(Collected data)
——————

(** ** Library: liking and unliking *)

Definition withoutUrl (song : Song) (l : list Song) : list Song :=
  filter (fun s => negb (String.eqb (url s) (url song))) l.

Definition likedRemote (rows : list LikedRow) (next : nat) : Remote :=
  mkRemote [] rows [] [] next (fun _ => mkResponse None).

(** *** Liking twice *)

Definition remoteOfAB : Remote :=
  likedRemote [mkLikedRow 1 "u1" trackB; mkLikedRow 2 "u1" trackA] 3.

(** ** Library: synchronisation *)

(** The profile [fetchData] creates for a user who has none. *)
Definition newProfileOf (currentUser : User) : Profile :=
  {| p_id := u_id currentUser;
     username := or_else (option_map before_at (email currentUser)) "User";
     full_name := or_else (meta_full_name currentUser) "";
     avatar_url := if truthy (meta_avatar_url currentUser)
                   then meta_avatar_url currentUser else None;
     phone := "" |}.

(** What the three reads return when nothing fails. *)
Definition profileOf (currentUser : User) (rm : Remote) : Profile :=
  match data (fst (serve (profiles_select_single (u_id currentUser)) false rm)) with
  | Some p => p
  | None => newProfileOf currentUser
  end.

Definition likedOf (currentUser : User) (rm : Remote) : list Song :=
  match data (fst (serve (liked_songs_select (u_id currentUser)) false rm)) with
  | Some l => l
  | None => []
  end.
Lemma workerMove_inv events0 i g st st' :
  sysInv events0 st ->
  exited st = None ->
  nth_error (goroutines st) i = Some g ->
  workerMove i g st = Some st' ->
  sysInv events0 st'.
Proof.
  intros Hinv Hex Hi H.
  assert (Hg : goodGoroutine (requests st) i g) by (now apply Hinv).
  assert (Hpool : allEmpty (pooled st)) by apply Hinv.
  unfold goodGoroutine in Hg. cbv zeta in Hg.
  destruct Hg as (Hhost & Hlabel & Hdry & Hstage).
  worker_cases H g.
  - (* Receiving *)
    destruct (chanBuf st) as [|batch rest] eqn:Hq.
    + destruct (chanClosed st) eqn:Hc; [|discriminate].
      inversion H; subst st'; clear H.
      rewrite <- Hq, <- Hc, <- (app_nil_r (requests st)).
      apply (inv_after_move events0 st i g); try assumption;
        side Hst Hdry Hlabel.
    + inversion H; subst st'; clear H.
      rewrite <- (app_nil_r (requests st)).
      apply (inv_after_move events0 st i g); try assumption;
        rewrite ?Hq; side Hst Hdry Hlabel.
  - (* Compressing *)
    destruct (poolGet_allEmpty _ Hpool) as [Hscratch Hpool1].
    destruct (poolGet (pooled st)) as [scratch pool1].
    cbn [fst snd] in Hscratch, Hpool1. subst scratch.
    inversion H; subst st'; clear H.
    rewrite <- (app_nil_r (requests st)).
    apply (inv_after_move events0 st i g); try assumption;
      side Hst Hdry Hlabel.
    repeat split; try assumption.
    + intros Hd. destruct (Hdry Hd) as [Hd'|Hd']; discriminate Hd'.
    + unfold payloadOf. now rewrite Hstage.
  - (* Calling *)
    inversion H; subst st'; clear H.
    apply (inv_after_move events0 st i g); try assumption;
      side Hst Hdry Hlabel.
  - (* Awaiting *)
    inversion H; subst st'; clear H.
    rewrite <- (app_nil_r (requests st)).
    apply (inv_after_move events0 st i g); try assumption;
      side Hst Hdry Hlabel.
  - (* Pooling *)
    inversion H; subst st'; clear H.
    rewrite <- (app_nil_r (requests st)).
    apply (inv_after_move events0 st i g); try assumption;
      side Hst Hdry Hlabel.
  - (* Failing *)
    inversion H; subst st'; clear H.
    destruct Hinv as (Hshape & Hbat & Hnone & Hsam & Href & Hexit).
    destruct Hstage as ((_ & _ & Hin) & Hmsg).
    split; [exact Hshape|]. split; [exact Hbat|]. split; [exact Hnone|].
    split; [exact Hsam|]. split; [exact Href|].
    intros e He. sys_fields. inversion He; subst e. right.
    now exists msg, i, call.
  - (* Recycling *)
    inversion H; subst st'; clear H.
    rewrite <- (app_nil_r (requests st)).
    apply (inv_after_move events0 st i g); try assumption;
      side Hst Hdry Hlabel.
  - (* Reporting *)
    destruct (telemetry st) as [ch|] eqn:Hch; [|discriminate].
    destruct (canSend ch); [|discriminate].
    inversion H; subst st'; clear H.
    rewrite <- (app_nil_r (requests st)).
    apply (inv_after_move events0 st i g); try assumption;
      side Hst Hdry Hlabel.
    now rewrite Hch.
  - discriminate.
Qed.
(* ===== verification/Prelude.v ===== *)
(** * A verification library of PairDB

    PairDB is a distributed key-value store in three Go programs under [src/].
    The _API gateway_ ([api-gateway]) turns HTTP requests into calls of the
    _coordinator_ ([coordinator]), which finds the replicas of a key on a
    consistent hash ring, sends reads and writes to the _storage nodes_
    ([storage-node]) holding them, waits for as many answers as the consistency
    level asks for, and keeps hints for nodes that did not answer.  A storage
    node appends a write to a commit log, puts it in a memtable, flushes
    memtables to SSTables and compacts those.  Nodes join and leave under
    control of the coordinator, whose metadata is in PostgreSQL and whose
    idempotency keys are in Redis.

    ** Conventions

    A Go function that returns an error is a function to [res]; [option] is used
    for functions that may panic or not return, [None] being that.  State is
    passed explicitly; where the code shares objects by pointer (skip-list
    nodes, tenants, hints) the state has a heap.  Machine integers are [Z] with
    their wrap-around written out ([u64], [i64], [i32]); strings and bytes are
    lists of bytes underneath; [float64] is IEEE binary64 (Float64.v).  The order
    in which Go ranges over a map is the class [MapRange], of which only that
    it visits every entry once is known.  Code outside the repository is an
    argument: the answers of the network ([link]), the faults of the database,
    the replies of Redis, the file system's figures, the clock, random coin
    flips, the YAML decoders, the router of gorilla/mux (class [Mux]), and the
    Prometheus client (class [Prometheus], with a table as an instance).
    Goroutines are steps, in an order that is an argument or in any order of a
    step relation.

    ** Files, by the part of the program they model

    - _Common_: Prelude (results, bytes, integers, tactics and hints), GoHash
      (SHA-256, CRC-32, FNV-1), Utf8, Float64, Json and GoJson
      ([encoding/json]), Codec (what a stored record's encoding promises, also of
      its beginnings; Json and JsonCut discharge it), Model (the data types of
      both services).
    - _Storage node_, [src/storage-node/internal]: Checksum ([util]), Bloom,
      SSTable ([storage/sstable]), SkipList ([storage/memtable]), MemTable,
      SSTableService, CommitLog, Cache, Streaming, Compaction and Storage
      ([service], one file each; [boot] in Storage is the start of a node in
      [cmd/storage/main.go]), DiskManager ([storage/diskmanager]), Errors
      ([errors] and the disk manager's errors), Validator ([validation]),
      StorageHandler ([handler]), WorkerPool ([util/workerpool]), Health
      ([health]), Registration ([client]), NodeConfig ([config]), NodeMetrics
      ([metrics]), and parts of Endpoints ([server], gossip).
    - _Coordinator_, [src/coordinator/internal]: VectorClock, Ring and
      Consistency ([algorithm] and the services over it), Routing, KeyRange,
      Conflict, HintedHandoff, Tenant, Idempotency and Cleanup ([service] and
      the stores they use), HintReplay ([service/hint_replay_service.go] and the
      hint table), Coordinator ([service/coordinator_service_v2.go]),
      MetadataStore and Migrations ([store] and the SQL constraints),
      StorageClient and StorageNodeClient ([client]), NodeHandler
      ([handler/node_handler_v2.go]), NodeLifecycle (its composition with the
      ring refresh), CoordinatorHandlers ([handler], key-value and tenants),
      CoordinatorProcess (the services and the dispatch of
      [cmd/coordinator/main.go], and runs of the whole process),
      CoordinatorConfig ([config]), CoordinatorMetrics ([metrics]), and the
      probes in Endpoints ([health]).
    - _Gateway_, [src/api-gateway/internal]: GatewayClient ([grpc], [errors]),
      GatewayConvert ([converter]), Gateway ([handler], [middleware], [server],
      [health]), GatewayConfig ([config]), GatewayMetrics ([metrics]).
    - _All three_: EndToEnd composes the gateway, the coordinator and the
      storage nodes; Prometheus is what the metrics of each rely on.

    A Rocq definition has the name of the Go function it models, with a prefix
    where two files would clash.

    ** What is proved

    - _Data structures against specifications_: the skip list refines a finite
      map, whatever the random levels; the ring returns the first distinct nodes
      clockwise of a key and a new node moves as little as possible; vector
      clock comparison is the causal order and merge its least upper bound;
      no false negatives of the Bloom filter; checksums detect bursts.
    - _Files_: SSTables give back what was written, and a lookup over flushed
      tables the newest version; the commit log gives back every whole line,
      after any run of appends that succeed or fail in the middle of a line,
      rotations and restarts ([log_run]).
    - _A storage node_: over every run of writes, deletes and repairs, failed
      ones included, reads, rotations, flushes, crashes and restarts
      ([storage_run]) a read returns the last mutation that returned no error, a
      write that passes the checks succeeds and is read back, and a node started
      after a crash has the last mutation of every key in its memtable.
    - _The coordinator process_: over every interleaving of its RPCs, node
      changes and background work, and of the statements of other coordinators
      ([process_run]), the shared state stays sound, and an acknowledged write
      was accepted by enough distinct registered nodes.
    - _The cluster_: an HTTP read at quorum never shows a version older than an
      HTTP write at quorum that was answered 200 and that the nodes which
      acknowledged it still hold; a replica that could not be reached has a
      hint; a refused write has no effect; no hint is lost without a reason; the
      replay of stored hints ends when the writes succeed.
    - _Topology and metadata_: the ranges computed for a joining or leaving node
      are those whose owner changes, up to their end points; a node is made
      NORMAL only after its streams and hints are done; the outcomes of a
      removal; no update of a tenant is lost between coordinators.
    - _The gateway_: every request is answered; a 200 for a write means that the
      coordinator acknowledged it; retries deliver a request a bounded number
      of times; a value is read back through it exactly when it is UTF-8 text.
    - _The worker pool_: every accepted task is accounted for, and no reachable
      state of a running pool is stuck with work left.
    - _Metrics_: registration succeeds once, and every recorder changes exactly
      the metrics it names.
    - _Configuration_: what a loaded configuration guarantees to the services
      built from it.
    - _Defects_: where the code does not do what it means to, a theorem states
      what it does (oversized cache entries, endless hint replay, compaction
      that hides keys, the probe deadlock, refresh before streaming ends,
      missing keys reported as errors, re-registration, the entry lost behind a
      torn append, the table dropped after a failed flush, a refused replication
      factor that is served).

    ** Bounds and fuel

    Loops that are not structural take fuel, and [None] is a loop that has not
    ended.  Where the code's loop terminates the fuel is fixed and shown to be
    enough: the height and number of nodes for skip list traversals, the number
    of entries plus one for cache eviction, the length of the text for parsers
    and UTF-8, the number of words for SHA-256.  For [ReplayHintsForNode] the
    number of rounds is part of the theorem, and the diverging case is stated for
    every fuel.  Sizes are bounded only where the code computes with fixed
    width, by hypotheses of the form [_ < 2 ^ 63].

    ** Assumptions of the run relations

    [log_run] has a clock of ten digits that does not go back; every write of a
    line may succeed, be cut anywhere or fail to sync.  [storage_run] allows the
    same, but a restart is a step of it only while the log has no remains of
    failed writes (its index [Some es]; afterwards it is [None]), because an entry
    behind such remains is lost.  In it a mutation is stamped in a later second
    than the start of the last flush, the worker pool accepts the flushes, and no
    flush starts after one that failed, because it would drop the table of the
    failed one.  [process_run] starts from any well-formed tables, such as those of
    the migrations ([initial_db]).  NodeHandler runs one
    operation at a time (the code's mutex orders only those on one node), and
    nobody else writes the tables between two polls of a monitor;
    CoordinatorProcess runs every RPC and every monitor as one step, between
    which other coordinators may run any statement.

    ** Not modelled

    Logging; generated protobuf code and test doubles; dialling options,
    listeners, the HTTP servers of the metrics, signal handling and shutdown in
    the three [main]s; viper, yaml, memberlist, gorilla/mux, promhttp, the rate
    limiter and the PostgreSQL and Redis servers, which are arguments or only
    called; the logarithms in [NewBloomFilter], whose results are arguments; the
    [Stop] and [Close] methods other than the log's and the pool's, which end a
    loop or release a handle; what a failed call of the operating system says,
    where a message ends with it; mutexes where one operation holds the lock from
    start to end, so that operations are atomic steps. *)

From stdpp Require Export base tactics option list gmap strings sorting numbers pretty.
From Stdlib Require Export ZArith Lia.
From Stdlib Require Export Strings.Byte.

——————

■ **Your goal**
Go through the entries above and copy each line holding the string "arguments".

■ **Task output**
    limiter and the PostgreSQL and Redis servers, which are arguments or only
    called; the logarithms in [NewBloomFilter], whose results are arguments; the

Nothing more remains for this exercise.